Why do you need them, what are they used for, how should they be set up?
Scott Stukel, CMRP, Asset Management and Reliability Lead –
When most companies implement an EAM tool, like Maximo, they struggle with the fundamental development of their asset hierarchy. Often their structure is fragmented, incomplete, and does not allow the maintenance crews to logically find or organize their assets. This prevents the company from collecting and rolling up cost, performance, and other business-essential information.
The Location hierarchy is where asset management begins. It serves as the structural relationship of physical and functional placeholders necessary to logically organize assets. It is the heart of implementing Asset Management Best Practices as well as being the backbone of standards such as ISO-55001, which calls out Asset Registry and Asset Organization as two foundational elements. No two location hierarchies are the same. It is critical to develop a structure that meets the needs of the organization and implement asset & data management processes to support the ever-changing hierarchy. Asset Registry and Asset Organization are the core of Tier 1 of Advanced Asset Management best practice. It should be given the energy necessary to get it right before you jump into any of the others.

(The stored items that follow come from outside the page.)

(** *** What a read leaves behind *)

(** How a read can end: it found JSON and left the file, or it found a
    blank file and left it, or it wrote the empty array. *)
Lemma read_store_cases fs p :
  exists v fs',
    read_store p fs = (Normal v, fs') /\
    ((fs' = fs /\ (holds fs p v \/ v = JArr [])) \/
     (v = JArr [] /\ fs' = set_file fs p "[]")).
Proof.
  destruct (file fs p) as [data|] eqn:H.
  - destruct (String.eqb_spec (trim data) "") as [Hb|Hb].
    + rewrite (read_store_blank _ _ _ H Hb). eexists _, _. split; [reflexivity|]. auto.
    + destruct (JSON_parse data) as [v|e] eqn:He.
      * rewrite (read_store_parsed _ _ _ _ H Hb He). eexists _, _.
        split; [reflexivity|]. left. split; [reflexivity|]. left. exists data. auto.
      * rewrite (read_store_corrupt _ _ _ _ H Hb He). eexists _, _.
        split; [reflexivity|]. auto.
  - rewrite (read_store_absent _ _ H). eexists _, _. split; [reflexivity|]. auto.
Qed.

(** *** The gate *)

Lemma prefix_split p s :
  prefix p s = true ->
  s = p ++ substring (String.length p) (String.length s - String.length p) s.
Proof.
  revert s. induction p as [|c p IH]; intros s H.
  - cbn. rewrite Nat.sub_0_r. symmetry. apply substring_all.
  - destruct s as [|d s]; [discriminate|]. cbn in H.
    destruct (ascii_dec c d) as [->|]; [|discriminate].
    cbn. f_equal. apply IH, H.
Qed.

Lemma or_else_empty o a : or_else o "" = a -> a <> "" -> o = Some a.
Proof.
  destruct o as [s|]; cbn; [|congruence].
  destruct (String.eqb_spec s ""); congruence.
Qed.

(** What [auth] does with a request: it hands an authorized one to the
    handler, and answers every other one itself. *)
Lemma auth_outcome req next fs o fs' :
  Index.auth req next fs = (o, fs') ->
  (authorized req /\ next fs = (o, fs')) \/
  (fs' = fs /\
   (o = Normal (mkResponse 401 (Some (message "Missing Authorization header"))) \/
    o = Normal (mkResponse 401 (Some (message "Invalid or expired token"))))).
Proof.
  unfold Index.auth. intros E.
  destruct (startsWith (or_else (authorization req) "") "Bearer ") eqn:Hs;
    [|injection E as <- <-; auto].
  destruct (slice (or_else (authorization req) "") 7) as [|c token] eqn:Ht;
    [injection E as <- <-; auto|].
  destruct (jwt_verify (String c token) Index.JWT_SECRET) as [payload|e] eqn:Hv;
    [|injection E as <- <-; auto].
  left. split; [|exact E].
  exists (String c token), payload. split; [|split; [discriminate|exact Hv]].
  apply prefix_split in Hs. unfold slice in Ht. cbn [String.length] in Hs.
  rewrite Ht in Hs. apply or_else_empty; [exact Hs|discriminate].
Qed.

(** *** Every way a handler can end *)

Lemma get_prop_throws v k e :
  get_prop v k = Throw e -> e = TypeError /\ (v = None \/ v = Some JNull).
Proof.
  destruct v as [[]|]; cbn; intros H; try discriminate; injection H as <-; auto.
Qed.

Lemma body_prop_throws req k e :
  get_prop (Some (body req)) k = Throw e -> e = TypeError /\ body req = JNull.
Proof.
  intros H. apply get_prop_throws in H as [-> [H|H]]; [discriminate|].
  injection H as ->. auto.
Qed.

Lemma array_filter_throws cb l e :
  array_filter cb l = Throw e -> exists x, In x l /\ cb x = Throw e.
Proof.
  induction l as [|x l IH]; cbn; [discriminate|].
  destruct (cb x) as [b|e'] eqn:Hx.
  - destruct (array_filter cb l) as [l'|e'']; [discriminate|].
    intros [= <-]. destruct (IH eq_refl) as (y & Hy & E). exists y. auto.
  - intros [= <-]. exists x. auto.
Qed.

Lemma array_find_throws cb l e :
  array_find cb l = Throw e -> exists x, In x l /\ cb x = Throw e.
Proof.
  induction l as [|x l IH]; cbn; [discriminate|].
  destruct (cb x) as [[]|e'] eqn:Hx.
  - discriminate.
  - intros H. destruct (IH H) as (y & Hy & E). exists y. auto.
  - intros [= <-]. exists x. auto.
Qed.

Lemma array_find_found cb l x :
  array_find cb l = Normal (Some x) -> In x l /\ cb x = Normal true.
Proof.
  induction l as [|y l IH]; cbn; [discriminate|].
  destruct (cb y) as [[]|e'] eqn:Hy; [|intros H; destruct (IH H); auto|discriminate].
  intros [= <-]. auto.
Qed.

Lemma id_differs_throws id todo e :
  Part000.id_differs id todo = Throw e -> e = TypeError /\ todo = JNull.
Proof.
  unfold Part000.id_differs. destruct (get_prop (Some todo) "id") eqn:H; [discriminate|].
  intros [= <-]. apply get_prop_throws in H as [-> [H|H]]; [discriminate|].
  injection H as ->. auto.
Qed.

Lemma same_username_throws username u e :
  Index.same_username username u = Throw e -> e = TypeError /\ u = JNull.
Proof.
  unfold Index.same_username. destruct (get_prop (Some u) "username") eqn:H; [discriminate|].
  intros [= <-]. apply get_prop_throws in H as [-> [H|H]]; [discriminate|].
  injection H as ->. auto.
Qed.

Lemma same_credentials_throws username password u e :
  Index.same_credentials username password u = Throw e -> e = TypeError /\ u = JNull.
Proof.
  unfold Index.same_credentials.
  destruct (get_prop (Some u) "username") as [v|e'] eqn:H.
  - destruct (strict_eq v username); [|discriminate].
    destruct (get_prop (Some u) "password") as [w|e''] eqn:H'; [discriminate|].
    intros [= <-]. apply get_prop_throws in H' as [-> [H'|H']]; [discriminate|].
    injection H' as ->. auto.
  - intros [= <-]. apply get_prop_throws in H as [-> [H|H]]; [discriminate|].
    injection H as ->. auto.
Qed.

Lemma read_nonempty fs p v fs0 :
  read_store p fs = (Normal v, fs0) -> v <> JArr [] -> fs0 = fs /\ holds fs p v.
Proof.
  intros E Hv. destruct (read_store_cases fs p) as (v' & fs' & E' & Hc).
  rewrite E' in E. injection E as <- <-.
  destruct Hc as [[-> [H|H]]|[H _]]; auto; contradiction.
Qed.

(** POST /todos, from any files and for any body. *)
Lemma post_outcome rnd req fs o fs' :
  Part000.post_todos rnd req fs = (o, fs') ->
  (o = Throw TypeError /\ fs' = fs /\
   (body req = JNull \/ misshapen fs TODOS_FILE)) \/
  (o = Normal (mkResponse 400 (Some (message "Todo text is required"))) /\
   fs' = fs /\
   exists text, get_prop (Some (body req)) "text" = Normal text /\
                truthy text = false) \/
  (exists text l fs0,
      get_prop (Some (body req)) "text" = Normal (Some text) /\
      truthy (Some text) = true /\
      read_store TODOS_FILE fs = (Normal (JArr l), fs0) /\
      o = Normal (mkResponse 201 (Some (created rnd text))) /\
      fs' = set_file fs0 TODOS_FILE
              (JSON_stringify (JArr (l ++ [created rnd text])))).
Proof.
  unfold Part000.post_todos, bind, lift. intros E.
  destruct (get_prop (Some (body req)) "text") as [text|e] eqn:Ht.
  - destruct (truthy text) eqn:Htr; cbn [negb] in E.
    + destruct text as [text|]; [|discriminate].
      rewrite Part000_readTodos_eq in E.
      destruct (read_store TODOS_FILE fs) as [[v|e] fs0] eqn:Er.
      * destruct v as [| | | |l|]; cbn in E;
          try (injection E as <- <-; left;
               destruct (read_nonempty _ _ _ _ Er ltac:(discriminate)) as [-> Hh];
               split; [reflexivity|]; split; [reflexivity|]; right;
               eexists; split; [exact Hh|]; left; intros l; discriminate).
        injection E as <- <-. right. right. exists text, l, fs0. auto.
      * destruct (read_store_total fs TODOS_FILE) as (v & fs1 & E1). congruence.
    + injection E as <- <-. right. left. eauto.
  - injection E as <- <-. apply body_prop_throws in Ht as [-> Hb]. auto.
Qed.

(** GET /todos, from any files. *)
Lemma get_outcome req fs o fs' :
  Part000.get_todos req fs = (o, fs') ->
  exists v,
    read_store TODOS_FILE fs = (Normal v, fs') /\
    o = Normal (mkResponse 200 (Some v)).
Proof.
  unfold Part000.get_todos, bind. rewrite Part000_readTodos_eq. intros E.
  destruct (read_store_total fs TODOS_FILE) as (v & fs1 & E1).
  rewrite E1 in E. injection E as <- <-. eauto.
Qed.

(** DELETE /todos/:id, from any files. *)
Lemma delete_outcome req fs o fs' :
  Part000.delete_todo req fs = (o, fs') ->
  (o = Throw TypeError /\ fs' = fs /\ misshapen fs TODOS_FILE) \/
  (exists l,
      read_store TODOS_FILE fs = (Normal (JArr l), fs') /\
      filter (keeps (params_id req)) l = l /\
      o = Normal (mkResponse 404 (Some (message "Todo not found")))) \/
  (exists l fs0,
      read_store TODOS_FILE fs = (Normal (JArr l), fs0) /\
      length (filter (keeps (params_id req)) l) < length l /\
      o = Normal (mkResponse 204 None) /\
      fs' = set_file fs0 TODOS_FILE
              (JSON_stringify (JArr (filter (keeps (params_id req)) l)))).
Proof.
  unfold Part000.delete_todo, bind, lift. rewrite Part000_readTodos_eq. intros E.
  destruct (read_store_total fs TODOS_FILE) as (v & fs0 & Er). rewrite Er in E.
  destruct v as [| | | |l|];
    try (injection E as <- <-; left;
         destruct (read_nonempty _ _ _ _ Er ltac:(discriminate)) as [-> Hh];
         split; [reflexivity|]; split; [reflexivity|];
         eexists; split; [exact Hh|]; left; intros l; discriminate).
  destruct (array_filter (Part000.id_differs (params_id req)) l) as [l'|e] eqn:Ef.
  - pose proof (array_filter_total _ _ _ Ef) as ->.
    fold (keeps (params_id req)) in E.
    destruct (Nat.eqb_spec (length (filter (keeps (params_id req)) l)) (length l))
      as [El|El]; injection E as <- <-.
    + right. left. exists l. split; [exact Er|]. split; [|reflexivity].
      pose proof (proj1 (filter_length_same _ _) El) as Hall. clear - Hall.
      rename Hall into El.
      induction l as [|x l IH]; [reflexivity|]. cbn.
      rewrite (El x (or_introl eq_refl)). f_equal. apply IH.
      intros y Hy. apply El. now right.
    + right. right. exists l, fs0. split; [exact Er|]. split; [|auto].
      pose proof (filter_length_le (keeps (params_id req)) l). lia.
  - injection E as <- <-. left.
    apply array_filter_throws in Ef as (x & Hx & Ex).
    apply id_differs_throws in Ex as [-> ->].
    destruct (read_nonempty _ _ _ _ Er) as [-> Hh].
    { intros [= ->]. destruct Hx. }
    split; [reflexivity|]. split; [reflexivity|].
    eexists. split; [exact Hh|]. right. eauto.
Qed.

Lemma find_in_throws v cb e :
  (forall u e', cb u = Throw e' -> e' = TypeError /\ u = JNull) ->
  Index.find_in v cb = Throw e ->
  e = TypeError /\ ((forall l, v <> JArr l) \/ exists l, v = JArr l /\ In JNull l).
Proof.
  intros Hcb. destruct v as [| | | |l|]; cbn;
    try (intros [= <-]; split; [reflexivity|left; intros l; discriminate]).
  intros H. apply array_find_throws in H as (x & Hx & Ex).
  apply Hcb in Ex as [-> ->]. split; [reflexivity|]. right. eauto.
Qed.

Lemma find_in_normal v cb r :
  Index.find_in v cb = Normal r -> exists l, v = JArr l.
Proof. destruct v; cbn; try discriminate. eauto. Qed.

(** POST /auth/signup, from any files and for any body. *)
Lemma signup_outcome rnd req fs o fs' :
  Index.signup rnd req fs = (o, fs') ->
  (o = Throw TypeError /\ fs' = fs /\
   (body req = JNull \/ misshapen fs USERS_FILE)) \/
  (o = Normal (mkResponse 400
         (Some (message "username and password are required"))) /\
   fs' = fs /\
   exists username password,
     get_prop (Some (body req)) "username" = Normal username /\
     get_prop (Some (body req)) "password" = Normal password /\
     (truthy username = false \/ truthy password = false)) \/
  (exists username password l,
      get_prop (Some (body req)) "username" = Normal username /\
      get_prop (Some (body req)) "password" = Normal password /\
      truthy username = true /\ truthy password = true /\
      read_store USERS_FILE fs = (Normal (JArr l), fs') /\
      ((exists x, array_find (Index.same_username username) l = Normal (Some x) /\
                  o = Normal (mkResponse 409
                        (Some (message "username already exists")))))) \/
  (exists username password l fs0,
      get_prop (Some (body req)) "username" = Normal username /\
      get_prop (Some (body req)) "password" = Normal password /\
      truthy username = true /\ truthy password = true /\
      read_store USERS_FILE fs = (Normal (JArr l), fs0) /\
      array_find (Index.same_username username) l = Normal None /\
      o = Normal (mkResponse 201
            (Some (session
               (jwt_sign [("sub", Some (JStr rnd)); ("username", username)]
                         Index.JWT_SECRET) username))) /\
      fs' = set_file fs0 USERS_FILE
              (JSON_stringify (JArr (l ++ [new_user rnd username password])))).
Proof.
  unfold Index.signup, bind, lift. intros E.
  destruct (get_prop (Some (body req)) "username") as [username|e] eqn:Hu;
    [|injection E as <- <-; apply body_prop_throws in Hu as [-> Hb]; auto].
  destruct (get_prop (Some (body req)) "password") as [password|e] eqn:Hp;
    [|injection E as <- <-; apply body_prop_throws in Hp as [-> Hb]; auto].
  destruct (truthy username) eqn:Tu; cbn [negb orb] in E;
    [|injection E as <- <-; right; left; eauto 10].
  destruct (truthy password) eqn:Tp; cbn [negb orb] in E;
    [|injection E as <- <-; right; left; eauto 10].
  rewrite Index_readUsers_eq in E.
  destruct (read_store_total fs USERS_FILE) as (v & fs0 & Er). rewrite Er in E.
  destruct (Index.find_in v (Index.same_username username)) as [found|e] eqn:Ef.
  - destruct (find_in_normal _ _ _ Ef) as (l & ->). cbn in Ef.
    destruct found as [x|].
    + assert (Tx : truthy (Some x) = true).
      { apply array_find_found in Ef as [_ Hx]. unfold Index.same_username in Hx.
        destruct x; cbn in Hx; try discriminate; try reflexivity;
          destruct username as [[]|]; discriminate. }
      rewrite Tx in E. injection E as <- <-.
      right. right. left. exists username, password, l. eauto 10.
    + cbn in E. injection E as <- <-.
      right. right. right. exists username, password, l, fs0. auto 10.
  - injection E as <- <-. left.
    apply find_in_throws in Ef as [-> Hshape]; [|apply same_username_throws].
    destruct (read_nonempty _ _ _ _ Er) as [-> Hh].
    { intros ->. destruct Hshape as [H|(l & [= <-] & [])]. now apply (H []). }
    split; [reflexivity|]. split; [reflexivity|]. right. exists v. auto.
Qed.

The word “hierarchy” is often used for both the Location Hierarchy and the Equipment (or asset) Hierarchy. It is important to understand that there are distinct differences. Both Locations and Assets play their part in effective asset management. For modern asset management in Maximo, the term “asset hierarchy” should be used to describe the physical and functional fundamentally parent-child relationship of nodes built within the Location application whereas physical equipment becomes the mostly flat Asset Registry which is managed in the Assets application. Assets can have sub-assemblies but should not be linked more than two or three levels and definitely not entirely from highest to lowest level to model the enterprise.
The main benefits of development of a physical & functional based Location hierarchy are as follows:
- To provide a means of finding assets to add to work orders and use for other EAM/Maximo functions;
- To provide the ability to track lifecycle costs for functional nodes where assets reside, also to allow costs to roll-up to any level in the structure;
- To enable use of other technologies such as GIS/GPS, process functional modelling, BIM;
- To facilitate functional organization of systems, subsystems, assemblies to simplify reporting, reliability/RCM analysis, and asset management continuous improvement;
- To store key values such as GL Account, Priority, and Failure Codes for the functional location. Assets may require different cost accounts or other information depending on where they fall within the function of a system or systems. Entering this static data once on the location record enables coding to work orders when assets in that location are applied to them, thus minimizing typing by the end-user and extra time required to change that data on assets when assets are moved to another operating system/location;
- To facilitate organizing and grouping of nodes within a location – which could be used to represent geographic, functional, or plant/operating systems;
- To enable companies to leverage EAM/Maximo rotating asset capabilities. Since a location is “fixed in space” within the hierarchy structure it will always have cost and work history tied to it. Since assets can be removed/returned with a new asset installed in its place, it is desirable to both maintain the integrity of all costs and history. This allows a functional location, for all assets that have ever been installed in it while allowing assets to carry their asset-specific costs and history with them to other locations. This concept is critical to assets which are ‘rotating,’ or ‘move around’ from one location/system to another location (repair location, storeroom, salvage, etc.).
Implementing a well thought out and well-constructed location hierarchy (and asset registry) is the first and the most important step in building an effective asset management program. A well-designed location hierarchy helps the requestor find, group, and track/report on systems and assets. The asset registry itself, structured into a functional location hierarchy, is the fundamental building block for asset management.
It is important to remember that the “end-game” is not the hierarchy itself. Business goals for improved asset reliability, worker safety, uptime and work force productivity are common desired states. If the location hierarchy and asset registry are not properly implemented, the benefits of using Maximo for effective Asset Management will most likely not be realized. Therefore, the location hierarchy is the first and most important step in the path.